The answers to these questions can help you focus on how information can be used to enhance the decision-making process.
If the model will be integrated into a business process, there is a similar set of questions that must be answered.
- Will the model be fully autonomous and implement solutions based solely on the output or will the information be delivered to a downstream decision maker (who will perform successive steps in the process using this information)? What will be the impact on those downstream operators' jobs?
- Who is the ultimate consumer of the good or service whose process is now being optimized by applying AI?
- What will the impact be on this consumer? Faster delivery? Optimized pricing? Greater user satisfaction?
These questions help you define the business impact of implementing a model within a business process.
Articulating Business Value
Another key factor in understanding your business is to fully comprehend the monetization model surrounding the generated information. Does it solely have intrinsic value in making your business more competitive and more effective at achieving your existing goals, or does it open new lines of business where the information can be marketed as a distinct product line to be sold to consumers?
MailChimp, a mass email marketing platform, derives predicted gender and age demographics from its AI model. They provide these attributes as part of their premium service to customers that can utilize this information to personalize their individual marketing campaigns and segment their user base. This is an example of a company that has been able to monetize the output of their advanced analytics model.
Choosing the Right Question to Answer
Finally, once you understand the business benefit, you must face the final challenge: finding the question that the AI model will answer. To understand your data and determine if you have the appropriate data to achieve your business goals, you must fully understand what question you are trying to answer.
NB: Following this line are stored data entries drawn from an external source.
(** C5: in every reachable state of the server, whatever the interleaving of connections, health results, router updates and shutdown: the connection slots in use are those of the connections that have not run their deferred release, so no more than [max_connections] clients are served at a time; every dial in progress holds a dial slot, so no more than [max_inflight_dials] dials are in progress; releasing a slot never blocks and the wait group never goes negative; the active-connections gauge is the number of connections that have not run their deferred decrement, the wait group counts the goroutines that have not ended, and reaches zero exactly when all have, and then every slot has been returned. *)
Theorem server_counters cfg r m s :
  (∀ n, connectionsActive <$> m = Some n → n = 0%Z) →
  rtc (step cfg) (New r m) s →
  connSlots (sh s) = (if limits_conns cfg then count with_slot s else 0) ∧
  (limits_conns cfg = true → (count with_slot s ≤ Z.to_nat (maxConnections cfg))%nat) ∧
  (limits_dials cfg = true → count dialing s ≤ dialSlots (sh s)) ∧
  (dialSlots (sh s) ≤ Z.to_nat (maxInflightDials cfg))%nat ∧
  (∀ i p e k, threads s !! i = Some (p, Do e k) → blocked (sh s) e = false) ∧
  (∀ n, active_gauge (sh s) = Some n → n = swrap64 (Z.of_nat (count in_service s))) ∧
  wg (sh s) = count unfinished s ∧
  (drained s ↔ Forall (λ th, ended th.2) (threads s)) ∧
  (drained s → connSlots (sh s) = 0 ∧ dialSlots (sh s) = 0).
Proof.
  intros Hm Hok%reach_ok; [|done]. pose proof Hok as (hs & HF & Hd & Hc & Hw & Bd & Bc & Hg).
  assert (connSlots (sh s) = if limits_conns cfg then count with_slot s else 0) as Ec.
  { rewrite Hc, <-(ok_count cfg s hs (λ q, limits_conns cfg && with_slot q) h_conn HF).
    - unfold count. destruct (limits_conns cfg); [done|]. by apply total_zero.
    - intros h q Hq. apply (conforms_where cfg h q Hq). }
  split_and!; [done| |by apply ok_dialing|done| | | |by eapply ok_drained|by eapply ok_drained_slots].
  - intros El. rewrite El in Ec. by rewrite <-Ec.
  - intros i p e k. by eapply ok_never_blocked.
  - intros n Hn. rewrite (ok_count cfg s hs in_service h_active HF); [by apply Hg|].
    intros h q Hq. apply (conforms_where cfg h q Hq).
  - rewrite Hw. symmetry. apply (ok_count cfg s hs unfinished h_wg HF).
    intros h q Hq. apply (conforms_where cfg h q Hq).
Qed.

(** C6: a connection goroutine always ends: whatever it is answered it performs at most [session_bound] operations and does not stay in the routing loop, whose third attempt is never reached; on the way it releases its dial slot, its connection slot and its place in the gauge, in this order and on error paths too, and [wg.Done] is the last thing it does and done once; and run on its own in any environment it reaches that end. *)
Theorem serveClient_terminates cfg :
  (∀ t u, runs (serveClient cfg) t u →
     u = Some tt ∧ (length t ≤ session_bound)%nat ∧
     watch (hold_step cfg) (accepted_holds cfg) t = Some released ∧
     ∃ t', t = t' ++ [Event WgDone tt] ∧ Event WgDone tt ∉ t') ∧
  (∀ net s c, (run_alone cfg net s c).2 = Some tt ∧
     runs (serveClient cfg) (run_alone cfg net s c).1.2 (Some tt)).
Proof.
  assert (∀ t u, runs (serveClient cfg) t u → u = Some tt ∧
    watch (hold_step cfg) (accepted_holds cfg) t = Some released) as Hend.
  { intros t u Hr. by destruct (conforms_runs _ _ _ _ _ _ (serveClient_holds cfg) Hr) as (h & Hw & -> & ->). }
  split.
  - intros t u Hr. destruct (Hend t u Hr) as [-> Hw]. split_and!; [done| |done|by eapply wg_last].
    by eapply bounded_runs; [apply serveClient_bounded|].
  - intros net s c. pose proof (exec_runs (λ e w, respond cfg net w.1 w.2 e) (serveClient cfg) (s, new_peer c)) as Hr.
    unfold run_alone. destruct (Hend _ _ Hr) as [E _]. split; [exact E|]. by rewrite <-E.
Qed.

(** In every reachable state of the server the next thing any connection goroutine does is safe: if it dials, the address is that of a backend of a router that was installed, so the proxy never connects anywhere the configuration does not list, whatever the client asks for; and no answer the shared state or the client's bytes give it is a run-time panic. *)
Theorem server_safe cfg r m s :
  Router.router_wf r → rtc (step cfg) (New r m) s →
  ∀ i p e k net, threads s !! i = Some (p, Do e k) →
    (∀ target d ka, e = Dial target d ka → installed (routers (sh s)) target) ∧
    crashes e (respond cfg net (sh s) p e).2 = false.
Proof.
  intros Hwf Hr i p e k net Hi.
  destruct (reach_safe cfg r m s Hwf Hr) as [Hok HF].
  pose proof (Forall_lookup_1 _ _ _ _ HF Hi) as Ht. cbn [snd] in Ht.
  destruct (respond cfg net (sh s) p e) as [[s' p'] a] eqn:Er.
  by destruct (thread_safe_next cfg _ _ _ _ _ _ _ _ Hok Ht Er) as (Hc & Hd & _).
Qed.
If you break down many of the successful advanced analytics models that make companies millions of dollars, you'll find that these firms have defined questions that can be answered at a high frequency and at a high level of reliability and insightfulness.
For example, Facebook's identification algorithm answers the fundamental question of what person is in a picture. For Amazon's proactive supply chain management, the fundamental question is if a specific customer will buy a specific product at a specific time. For Tesla, the fundamental question for their self-driving cars is whether to go, to stop, or to move in a specific direction.
For your project, what questions must be answered? How can the complex questions be further decomposed into more simple and discrete questions that can often be answered "yes" or "no"? This definition will allow your team to progress to the remaining five steps in the framework and ultimately achieve success.
Start Small for AI Success
After you have a complete understanding of your business objectives and can distinctly define the question or questions that you are trying to answer, you are then ready to proceed to building out the weak AI.
Strong AI is still years down the road, so focus today on small tasks that can be optimized with the implementation of focused and targeted AI. Digital business leaders across all industries are finding significant success by applying these fundamentals as the world waits for an eventual future where strong AI will become a reality.